While the subordinate was thus badgered by the inadequate measures of his government and his chief, the latter was leisurely preparing to relieve him off Brest. On the 21st or 22d, he was spurred up by news of the French sailing, and replied that in four days he would be ready,—a truly handy reserve with the British Islands about to be invaded. On the 25th he got under way, and demonstrated at once the fitness of Spithead as a station for the reserve. Eight ships only succeeded in getting to St.
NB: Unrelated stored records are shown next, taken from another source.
(* ===== verification/Prelude.v ===== *)
(** * Interlock: a verification development

    Interlock ([src/], written in Go) watches the containers of a Docker
    engine or Swarm cluster and keeps reverse proxies (nginx, haproxy) up to
    date with them; a second extension, the beacon, publishes statistics.
    This development models the program's own code, definition by
    definition, and proves what makes each part correct, or how it fails.

    ** The program and the files that model it

    - Events: [server/server.go] reads the event stream of the daemon (or
      polls it), and hands each event to the extensions; a line [null] gives
      a nil message, on which the handler of events panics.  [Poller] is
      [runPoller]; [Server] is the handlers of [NewServer] one message at a
      time, [waitForSwarm], [loadExtensions] and [Run]; [ServerChannels] is
      the goroutines and the unbuffered channels between them, as an
      executable transition system, and [ServerFair] its fair runs;
      [Extensions] is the interface of [ext/ext.go] and [NewLoadBalancer];
      [Swarm] is the parser of [server/utils.go].  [Decode] is the decoding
      of the lines of the event stream and of the statistics, on [GoJson].
    - Load balancer: [ext/lb/lb.go].  [LoadBalancer] has [HandleEvent], the
      handler of [lbUpdateChan] ([handle_update]), [SaveConfig], the shares
      of [proxyContainersToRestart] and the removal of networks; [Debounce]
      is the way from a request to an update through the cache [ttlcache],
      its ticker and the channel, as a transition system, and [Fair] its
      fair runs.
    - Backends: [Nginx] and [HAProxy] are [ext/lb/nginx] and
      [ext/lb/haproxy]: [GenerateProxyConfig], [Reload] and the packet
      filter; [Backends] is the interface between them and the load balancer,
      a class with laws that both implementations satisfy, and against which
      the theorems on [handle_update] are proved.  [Labels] is [ext/ext.go]
      and [ext/lb/utils], [Network] the address of an upstream.  [Agree]
      compares the two generators, which the source has as two copies of one
      loop.
    - Templates: [GoTemplate] is the part of [text/template] the program
      uses, as a parser and an interpreter; [Templates] has the three
      built-in templates as they are in the source, and what they render;
      [EndToEnd] puts generators, templates and [handle_update] together.
    - Beacon: [Beacon] is [ext/beacon], with [Float64] arithmetic and the
      gauges as events; [Collect] runs the goroutines of [collectStats] in
      any order; [Published] goes from the JSON of the daemon to the gauges.
      [BeaconSystem] is the program with a beacon as an executable transition
      system, in which the goroutines of a collection are interleaved
      one interaction at a time, and [BeaconFair] its fair runs.
    - The whole: [System] composes [ServerChannels], [Debounce],
      [HandleEvent] and [handle_update] into one executable transition
      system, from an event read from the daemon to the files on the proxies.
      [Progress] has the rules for infinite runs; [SystemFair] and
      [EventFair] are the fair runs of [System].  [Hosted] is a class that
      says what a program with an extension promises ([system_host],
      [beacon_host]), from which each event is handled.
    - Start: [Config] is [config/], [NodeID] is [utils/], [Cmd] is
      [cmd/interlock] (the commands, and the choice of the source of the
      configuration), and [Client] the TLS options of [client/].
    - The language and the outside: [Prelude] has the results, panics and
      effects of Go code; [GoStd] and [GoTime] the parts of the standard
      library the program uses (strings, strconv, path, net, bufio, time,
      sort, encoding/json for the poller, crypto/sha256), [GoJson] the
      decoding part of encoding/json, [GoRegexp] the expressions of [regexp]
      on ASCII, [GoUrl] the scheme and host of [net/url]; [Docker] the types
      of the Docker API and the interactions with the outside.

    ** How the code is read

    Effectful code is a function of the history of interactions so far, which
    it extends ([comp], [M]): a call is an [event] and its reply is given by
    the [World], a parameter, as any function of that history.  A theorem over
    all worlds holds for every daemon, however its state changes between two
    calls.  Code ends with a value, a panic, or the end of the process
    ([outcome]); an error of Go is a value of [res].  The iteration order of
    a Go map is a parameter ([MapRange]) that may differ at every execution of
    a loop.  Integers are in Z with their bounds where the code depends on
    them ([strconv], durations, floats).  Goroutines appear as transition
    systems in [Debounce] and [ServerChannels], where a send and its receive
    are one step, because the channels are not buffered.

    ** What the theorems show

    - The generated configurations are those of a reference reading of the
      labels, for every daemon and every map order ([nginx_generate_refines],
      [haproxy_generate_refines]); the functions return, panics excepted,
      which are located ([backend_address_panics]).  The two generators agree
      on the containers both can use, but for the aliases
      ([generators_agree]).
    - An update copies one configuration to every proxy and then reloads
      only proxies ([update_course_holds]); the instances share the restarts
      ([restart_partition]).
    - Requests for an update are neither lost nor too frequent with one load
      balancer ([no_lost_reload], [updates_spaced], [owed_leads_to_update];
      in every fair run, [fair_owed_updates]),
      can be starved ([requests_starve_updates]), and with two load balancers
      can be lost ([first_of_two_never_updates]).
    - The goroutines of the server can wait for each other in a circle; the
      states from which they never recover are characterised
      ([recovers_iff]), reachable ([doomed_reachable]) only through errors of
      status 500 ([recovers_without_500]) and never when polling
      ([polling_recovers]).  In every fair run without such errors each event
      that is waiting to be sent is received ([events_received]).
    - The poller makes an event exactly when the containers or ports change
      ([poll_detects]).  The extensions loaded are those of the configuration,
      or the process ends ([load_extensions_loaded]), and all of them are
      notified ([poll_events_dispatched]).
    - The statistics of the beacon are those of the container
      ([gauges_read_back], [influx_writes]), whatever the order of the
      goroutines that collect them ([no_torn_statistics]); the totals are not
      ([totals_torn]).  A rule selects the images its expression matches
      ([rule_match], [plain_rules], [written_rules]), a collection publishes
      the numbers of the JSON text of the daemon ([statistics_published]),
      and in every fair run the beacon handles the start of a container and
      every collection after it publishes its statistics
      ([started_published]).
    - What the daemon writes as JSON is read back ([stream_read_back],
      [statistics_read_back]); the printer and the parser of [GoJson] are
      inverse ([parse_print]).
    - From the cluster to the file on the proxies: every configuration that
      is generated has the type the built-in templates are checked against,
      so they render it ([built_in_templates_typed], on [execute_yields]).
      In every run of the composed program, every file on a proxy has the
      server of each container of a listing that publishes an address, and
      the rules of its names ([nginx_files_serve], [haproxy_files_serve]);
      when no request is pending, each request was followed by an update
      that brought the containers listed after it to all the proxies listed,
      and reloaded this instance's share, if the daemon answers
      ([nginx_converges], [haproxy_converges]).  In every fair run whose
      requests stop, whatever the daemon answers, each request is followed by
      an update that does so, or that only looks and reports the error it
      fails with ([nginx_requests_answered], [haproxy_requests_answered]), and
      so is each event that asks for one, when the server polls or no error
      has the status 500 ([nginx_events_answered], [haproxy_events_answered]);
      an update can be reached within [ReloadThreshold]
      ([nginx_event_brought]).  A request whose update fails is not tried
      again, and a copy that the daemon refuses is only logged, as in the
      code.  In no run does a handler of the load balancer panic on a daemon
      whose answers have what the code reads without a check
      ([never_panics], with the assumptions spelled out in [Returns]); the
      line [null] of the event stream does end the process.
    - The configuration of the program comes from one source
      ([config_sources]; [config_precedence] has their order), a key-value
      store is the one its address names
      ([discovery_address]), and the daemon is verified by one variable only
      ([client_verification]).

    ** Fuel and bounds

    [waitForSwarm] takes the number of tries as fuel, and
    [handle_error_restarts] shows that one more than the tries the daemon
    fails is enough.  Other recursion is structural, or has a measure that
    is part of its input: [Time.parse_terms], [Net.parse_groups] and the
    functions of [GoTemplate] that read a template take the length of their
    text, [Sha256.blocks] the number of words.  [parse_json] takes twice the
    length of its text, which [parse_json_complete] shows is enough; the
    functions of [GoRegexp] take the length of theirs, which [parse_fuel] and
    [class_items_fuel] show is enough.  SHA-256 is
    computed; that it tells two given texts apart is a hypothesis of
    [poll_detects], discharged by computation in its witness.

    ** Parameters

    Code that is not in the repository's own packages and is not the
    language: the command line ([cli]), the TOML decoder ([ParseConfig]),
    the validation of a point by the InfluxDB client ([NewPoint]), the
    key-value store and the constructor of the Docker client, the
    registration of Prometheus metrics, the Docker daemon and the file
    system (the [World]).  Of the standard library, the expressions of
    [regexp] outside of [GoRegexp] (not ASCII, long, or with Unicode or
    POSIX names, quoted text or flags), the addresses of [net/url] outside
    of [GoUrl] (other characters, and what differs between the versions of
    Go), what the method of [time.Time] accepts and the texts of the errors
    of [encoding/json], the parsing of certificates, and what [text/template]
    does with templates of users beyond the part of [GoTemplate] are
    parameters.

    ** Not modelled

    Logging; the Prometheus registry beyond gauges, counters and their
    labels; the data races of the beacon's map, since [BeaconSystem] handles
    an event in one step.  In [System] the interactions of one handler are
    one step too; the answers of the daemon are any function of the history,
    so they may change between two interactions of a handler all the same.

    ** Plan

    Next: the parsing of certificates as a definition; the interactions of
    the handlers interleaved with those of the other goroutines; several load
    balancers in [System]. *)

From stdpp Require Export base list gmap strings pretty.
Helen's that day, a sudden change of wind to south-east supervening; "which, although favorable for his getting to sea, was directly on the bows of the ships coming to join him from Spithead." 337 It was not thought prudent to sail with only eight ships, and through the delay of waiting for the others Bridport did not get away from St. Helen's (Portsmouth) until January 3, 1797,—the day before the last of the French abandoned Bantry Bay,—when he sailed with fourteen of-the-line, a mass equal to Colpoys's division which had just returned. An inadequate force at the decisive point, inadequately maintained, and dependent upon a reserve as large as itself, but unready and improperly stationed,—such were the glaring faults of the strategic disposition.